== AVAILABLE DATA ==
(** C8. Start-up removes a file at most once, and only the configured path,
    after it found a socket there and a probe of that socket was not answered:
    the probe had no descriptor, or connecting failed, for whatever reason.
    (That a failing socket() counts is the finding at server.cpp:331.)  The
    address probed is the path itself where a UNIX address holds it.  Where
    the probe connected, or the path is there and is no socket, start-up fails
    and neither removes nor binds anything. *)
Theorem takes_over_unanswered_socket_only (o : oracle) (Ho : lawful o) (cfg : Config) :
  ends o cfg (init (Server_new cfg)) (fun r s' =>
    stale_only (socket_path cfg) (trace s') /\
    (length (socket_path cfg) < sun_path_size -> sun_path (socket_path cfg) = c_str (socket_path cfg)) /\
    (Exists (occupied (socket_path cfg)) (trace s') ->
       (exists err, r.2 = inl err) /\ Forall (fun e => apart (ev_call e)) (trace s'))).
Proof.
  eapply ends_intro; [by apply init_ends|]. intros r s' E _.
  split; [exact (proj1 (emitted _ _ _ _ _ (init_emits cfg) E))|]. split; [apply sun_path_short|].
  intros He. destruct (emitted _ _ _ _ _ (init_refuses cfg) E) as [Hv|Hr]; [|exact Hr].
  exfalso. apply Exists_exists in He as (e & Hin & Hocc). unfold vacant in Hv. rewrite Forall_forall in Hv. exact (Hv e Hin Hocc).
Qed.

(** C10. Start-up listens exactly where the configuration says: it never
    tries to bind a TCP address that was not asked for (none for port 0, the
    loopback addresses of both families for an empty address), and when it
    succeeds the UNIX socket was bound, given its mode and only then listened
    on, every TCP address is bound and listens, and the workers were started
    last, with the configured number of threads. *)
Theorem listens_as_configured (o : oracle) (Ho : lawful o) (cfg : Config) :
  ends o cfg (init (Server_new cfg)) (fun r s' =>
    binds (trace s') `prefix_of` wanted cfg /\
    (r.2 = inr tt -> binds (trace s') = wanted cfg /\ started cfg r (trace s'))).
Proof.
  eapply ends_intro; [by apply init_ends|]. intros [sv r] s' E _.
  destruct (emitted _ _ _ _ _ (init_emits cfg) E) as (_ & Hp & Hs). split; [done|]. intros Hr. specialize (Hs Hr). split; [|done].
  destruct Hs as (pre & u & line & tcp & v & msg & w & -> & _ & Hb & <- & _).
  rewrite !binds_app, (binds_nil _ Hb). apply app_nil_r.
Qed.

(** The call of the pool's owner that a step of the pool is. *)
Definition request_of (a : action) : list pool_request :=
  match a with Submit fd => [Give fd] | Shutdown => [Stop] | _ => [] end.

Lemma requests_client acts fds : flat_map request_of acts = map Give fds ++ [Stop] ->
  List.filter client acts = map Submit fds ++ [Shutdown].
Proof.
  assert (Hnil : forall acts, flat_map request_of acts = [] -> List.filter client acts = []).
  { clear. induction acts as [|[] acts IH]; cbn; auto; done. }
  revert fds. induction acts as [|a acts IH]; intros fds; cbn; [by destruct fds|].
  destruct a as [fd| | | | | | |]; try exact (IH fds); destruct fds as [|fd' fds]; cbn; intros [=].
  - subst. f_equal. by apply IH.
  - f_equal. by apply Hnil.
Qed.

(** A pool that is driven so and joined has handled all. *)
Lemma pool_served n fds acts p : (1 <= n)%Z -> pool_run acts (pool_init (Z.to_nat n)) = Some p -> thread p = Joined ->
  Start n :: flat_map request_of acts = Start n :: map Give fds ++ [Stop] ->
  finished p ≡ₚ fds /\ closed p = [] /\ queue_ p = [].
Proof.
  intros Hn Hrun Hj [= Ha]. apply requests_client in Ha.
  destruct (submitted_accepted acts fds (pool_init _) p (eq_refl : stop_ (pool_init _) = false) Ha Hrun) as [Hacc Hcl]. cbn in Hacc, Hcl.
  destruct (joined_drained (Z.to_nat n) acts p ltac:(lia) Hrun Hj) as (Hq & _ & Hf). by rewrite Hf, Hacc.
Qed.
===
== AVAILABLE DATA ==
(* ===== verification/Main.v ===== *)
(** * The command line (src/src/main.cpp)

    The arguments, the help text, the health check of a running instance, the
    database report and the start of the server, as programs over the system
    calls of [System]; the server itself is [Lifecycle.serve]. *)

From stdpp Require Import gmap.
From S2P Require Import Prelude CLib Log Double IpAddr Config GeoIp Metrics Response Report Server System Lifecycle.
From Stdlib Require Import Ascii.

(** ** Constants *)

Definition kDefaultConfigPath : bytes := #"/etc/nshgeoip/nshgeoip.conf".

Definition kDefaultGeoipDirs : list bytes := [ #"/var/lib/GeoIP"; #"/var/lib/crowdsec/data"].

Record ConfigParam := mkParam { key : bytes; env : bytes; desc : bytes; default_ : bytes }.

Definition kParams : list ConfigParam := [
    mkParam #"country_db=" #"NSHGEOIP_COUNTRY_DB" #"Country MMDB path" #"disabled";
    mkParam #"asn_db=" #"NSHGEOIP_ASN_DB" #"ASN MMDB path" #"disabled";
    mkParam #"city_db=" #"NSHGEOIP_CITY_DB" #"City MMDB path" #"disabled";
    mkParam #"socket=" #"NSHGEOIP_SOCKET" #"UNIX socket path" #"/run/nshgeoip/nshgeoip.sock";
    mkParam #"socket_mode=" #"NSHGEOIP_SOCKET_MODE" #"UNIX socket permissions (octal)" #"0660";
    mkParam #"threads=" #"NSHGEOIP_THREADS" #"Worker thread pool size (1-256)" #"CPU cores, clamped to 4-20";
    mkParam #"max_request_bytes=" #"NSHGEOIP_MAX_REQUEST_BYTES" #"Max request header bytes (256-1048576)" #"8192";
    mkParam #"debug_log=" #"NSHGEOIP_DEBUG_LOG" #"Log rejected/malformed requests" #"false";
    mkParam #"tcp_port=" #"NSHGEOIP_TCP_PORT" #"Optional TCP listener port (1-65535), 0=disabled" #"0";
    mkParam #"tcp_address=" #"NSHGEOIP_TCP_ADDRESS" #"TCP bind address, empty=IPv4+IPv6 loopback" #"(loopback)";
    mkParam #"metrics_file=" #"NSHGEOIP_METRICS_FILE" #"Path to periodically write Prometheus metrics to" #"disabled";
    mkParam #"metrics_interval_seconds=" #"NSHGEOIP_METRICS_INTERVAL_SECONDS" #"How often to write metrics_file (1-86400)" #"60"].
===
**EXERCISE**
Copy the lines of the data above exactly as written, beginning with the line containing "address probed is" and ending with the line containing "succeeds the UNIX", and leave out all other lines.

**SOLUTION TO THE EXERCISE**
    address probed is the path itself where a UNIX address holds it.  Where
    the probe connected, or the path is there and is no socket, start-up fails
    and neither removes nor binds anything. *)
Theorem takes_over_unanswered_socket_only (o : oracle) (Ho : lawful o) (cfg : Config) :
  ends o cfg (init (Server_new cfg)) (fun r s' =>
    stale_only (socket_path cfg) (trace s') /\
    (length (socket_path cfg) < sun_path_size -> sun_path (socket_path cfg) = c_str (socket_path cfg)) /\
    (Exists (occupied (socket_path cfg)) (trace s') ->
       (exists err, r.2 = inl err) /\ Forall (fun e => apart (ev_call e)) (trace s'))).
Proof.
  eapply ends_intro; [by apply init_ends|]. intros r s' E _.
  split; [exact (proj1 (emitted _ _ _ _ _ (init_emits cfg) E))|]. split; [apply sun_path_short|].
  intros He. destruct (emitted _ _ _ _ _ (init_refuses cfg) E) as [Hv|Hr]; [|exact Hr].
  exfalso. apply Exists_exists in He as (e & Hin & Hocc). unfold vacant in Hv. rewrite Forall_forall in Hv. exact (Hv e Hin Hocc).
Qed.

(** C10. Start-up listens exactly where the configuration says: it never
    tries to bind a TCP address that was not asked for (none for port 0, the
    loopback addresses of both families for an empty address), and when it
    succeeds the UNIX socket was bound, given its mode and only then listened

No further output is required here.